Fall 2010 - Undergraduate Course Descriptions
Description of Course:
Realism and Naturalism emerged among the major aesthetic movements in the field of literature and the arts in nineteenth-century Europe. Inspiring heretofore unimaginable visions, subject matters, and approaches, Realism aimed at a "direct" and "objective" depiction of reality, while Naturalism attempted to follow the principles and methods of natural sciences. Both movements wished to present life truthfully and accurately, rather than idealize or morally circumscribe the world. For the first time in literary history, the characters that appear in these fictional texts struggle with their own instinctual drives and obsessions, hereditary compulsions, elemental passions, and drinking habits. They often emerge as victims of their society, their oppressive environment, and the social-economic pressures under which they live.

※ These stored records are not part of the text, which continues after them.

(** * Multi-scale autoregressive decoding engine of [models/var.py]

    A shallow embedding of the class [VAR]: the scale schedule built by
    [__init__], the generation calls ([autoregressive_infer_cfg] and
    its inpaint / draft / refine / mid / beam-search variants),
    [compute_nll], the training pass [forward] and the view of
    [SharedAdaLin], followed by the properties of the decoding engine.

    Python integers are [Z], floating-point scalars are idealised as
    canonical rationals [Qc], tensors are nested lists indexed
    batch-first, and the mutable parts of the model (the two random
    generators and the attention caches of the backbone blocks) are
    threaded through a state-and-exception monad. *)

From Stdlib Require Import ZArith List Lia Bool QArith Qcanon Lqa.
Import ListNotations.

Set Implicit Arguments.
Open Scope Z_scope.

(** ** Python sequences *)

Module Py.

  (** Exceptions the modelled code can raise. *)
Inductive Err : Set :=
  | TypeError
  | IndexError
  | KeyError
  | ZeroDivisionError
  | UnboundLocalError
  | RuntimeError.

Inductive Res (A : Type) : Type :=
  | Ok (a : A)
  | Raise (e : Err).
Arguments Ok {A} a.
Arguments Raise {A} e.

Definition len {A} (l : list A) : Z := Z.of_nat (length l).

  (** [l[i]]: negative indices count from the end. *)
Definition index {A} (l : list A) (i : Z) : option A :=
    if (0 <=? i) && (i <? len l) then nth_error l (Z.to_nat i)
    else if (- len l <=? i) && (i <? 0) then nth_error l (Z.to_nat (len l + i))
    else None.

  (** Bound of a slice, clamped as Python does. *)
Definition clamp (n i : Z) : Z :=
    if i <? 0 then Z.max 0 (n + i) else Z.min i n.

  (** [l[b:e]] *)
Definition slice {A} (l : list A) (b e : Z) : list A :=
    let b' := clamp (len l) b in
    let e' := clamp (len l) e in
    firstn (Z.to_nat (e' - b')) (skipn (Z.to_nat b') l).

  (** [l[:e]] and [l[b:]] *)
Definition slice_to {A} (l : list A) (e : Z) : list A := slice l 0 e.
Definition slice_from {A} (l : list A) (b : Z) : list A := slice l b (len l).

  (** [sum(l)] *)
Definition sum (l : list Z) : Z := fold_left Z.add l 0.

  (** [enumerate(l)] *)
Fixpoint enumerate_from {A} (i : nat) (l : list A) : list (nat * A) :=
    match l with
    | [] => []
    | a :: r => (i, a) :: enumerate_from (S i) r
    end.
Definition enumerate {A} (l : list A) : list (nat * A) := enumerate_from 0 l.

  (** A keyword argument that callers pass as nothing, as one number or
      as a per-scale sequence ([top_k], [temp]). *)
Inductive Arg (A : Type) : Type :=
  | ANone
  | ANum (a : A)
  | ASeq (l : list A).
Arguments ANone {A}.
Arguments ANum {A} a.
Arguments ASeq {A} l.

  (** [a[i]]: only a sequence can be subscripted. *)
Definition subscript {A} (a : Arg A) (i : Z) : Res (Arg A) :=
    match a with
    | ASeq l => match index l i with
                | Some x => Ok (ANum x)
                | None => Raise IndexError
                end
    | _ => Raise TypeError
    end.

End Py.

(** ** Scale schedule ([VAR.__init__], lines 40-49) *)

Module Schedule.

  (** [pn ** 2] *)
Definition sq (pn : Z) : Z := pn ^ 2.

  (** [self.L = sum(pn ** 2 for pn in self.patch_nums)] *)
Definition L (patch_nums : list Z) : Z := Py.sum (map sq patch_nums).

  (** [self.first_l = self.patch_nums[0] ** 2] *)
Definition first_l (patch_nums : list Z) : option Z :=
    option_map sq (Py.index patch_nums 0).

  (** The loop that fills [self.begin_ends]: one iteration appends
      [(cur, cur + pn ** 2)] and advances [cur]. *)
Definition begin_ends_step (acc : list (Z * Z) * Z) (pn : Z) : list (Z * Z) * Z :=
    let '(be, cur) := acc in (be ++ [(cur, cur + sq pn)], cur + sq pn).

Definition begin_ends (patch_nums : list Z) : list (Z * Z) :=
    fst (fold_left begin_ends_step patch_nums ([], 0)).

  (** [self.num_stages_minus_1 = len(self.patch_nums) - 1] *)
Definition num_stages_minus_1 (patch_nums : list Z) : Z := Py.len patch_nums - 1.

  (** The cumulative boundary [offset[s]], the sum of [patch_nums[i] ** 2]
      over [i < s]. *)
Definition offset (patch_nums : list Z) (s : nat) : Z :=
    Py.sum (map sq (firstn s patch_nums)).

  (** The level of every position: [torch.cat([torch.full((pn*pn,), i) ...])],
      the buffer [lvl_1L]. *)
Definition lvl_1L (patch_nums : list Z) : list Z :=
    flat_map (fun '(i, pn) => repeat (Z.of_nat i) (Z.to_nat (pn * pn)))
             (Py.enumerate patch_nums).

  (** [attn_bias_for_masking = torch.where(d >= dT, 0., -inf)]: [true]
      stands for [0.] (attention allowed), [false] for [-inf]. *)
Definition attn_bias_for_masking (patch_nums : list Z) : list (list bool) :=
    let d := lvl_1L patch_nums in
    map (fun di => map (fun dj => dj <=? di) d) d.

  (** The default schedule of the constructor. *)
Definition default_patch_nums : list Z := [1; 2; 3; 4; 5; 6; 8; 10; 13; 16].

  (** The table hard-coded in the refine and mid passes
      (lines 619, 811 and 918) and [pindex = exit_points[entry_num]]. *)
Definition exit_points : list Z := [1; 5; 14; 30; 55; 91; 155; 255; 424; 680].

We will read novels, dramas, and short stories by some of the major authors of both artistic movements and discuss their aesthetic flowering as well as the social and psychological insights they have inspired.
H. Balzac, FATHER GORIOT; M. Dostoevsky; T. Hardy, TESS OF THE D'URBEVILLES; Gerhard Hauptmann, THE WEAWERS; T. Mann, THE BUDDENBROOKS; E. Zola, THE DRINKING DEN
Course Requirements/Evaluation Criteria:
Regular class attendence; participation in class discussions; two tests, and two papers (each 5-6 pages).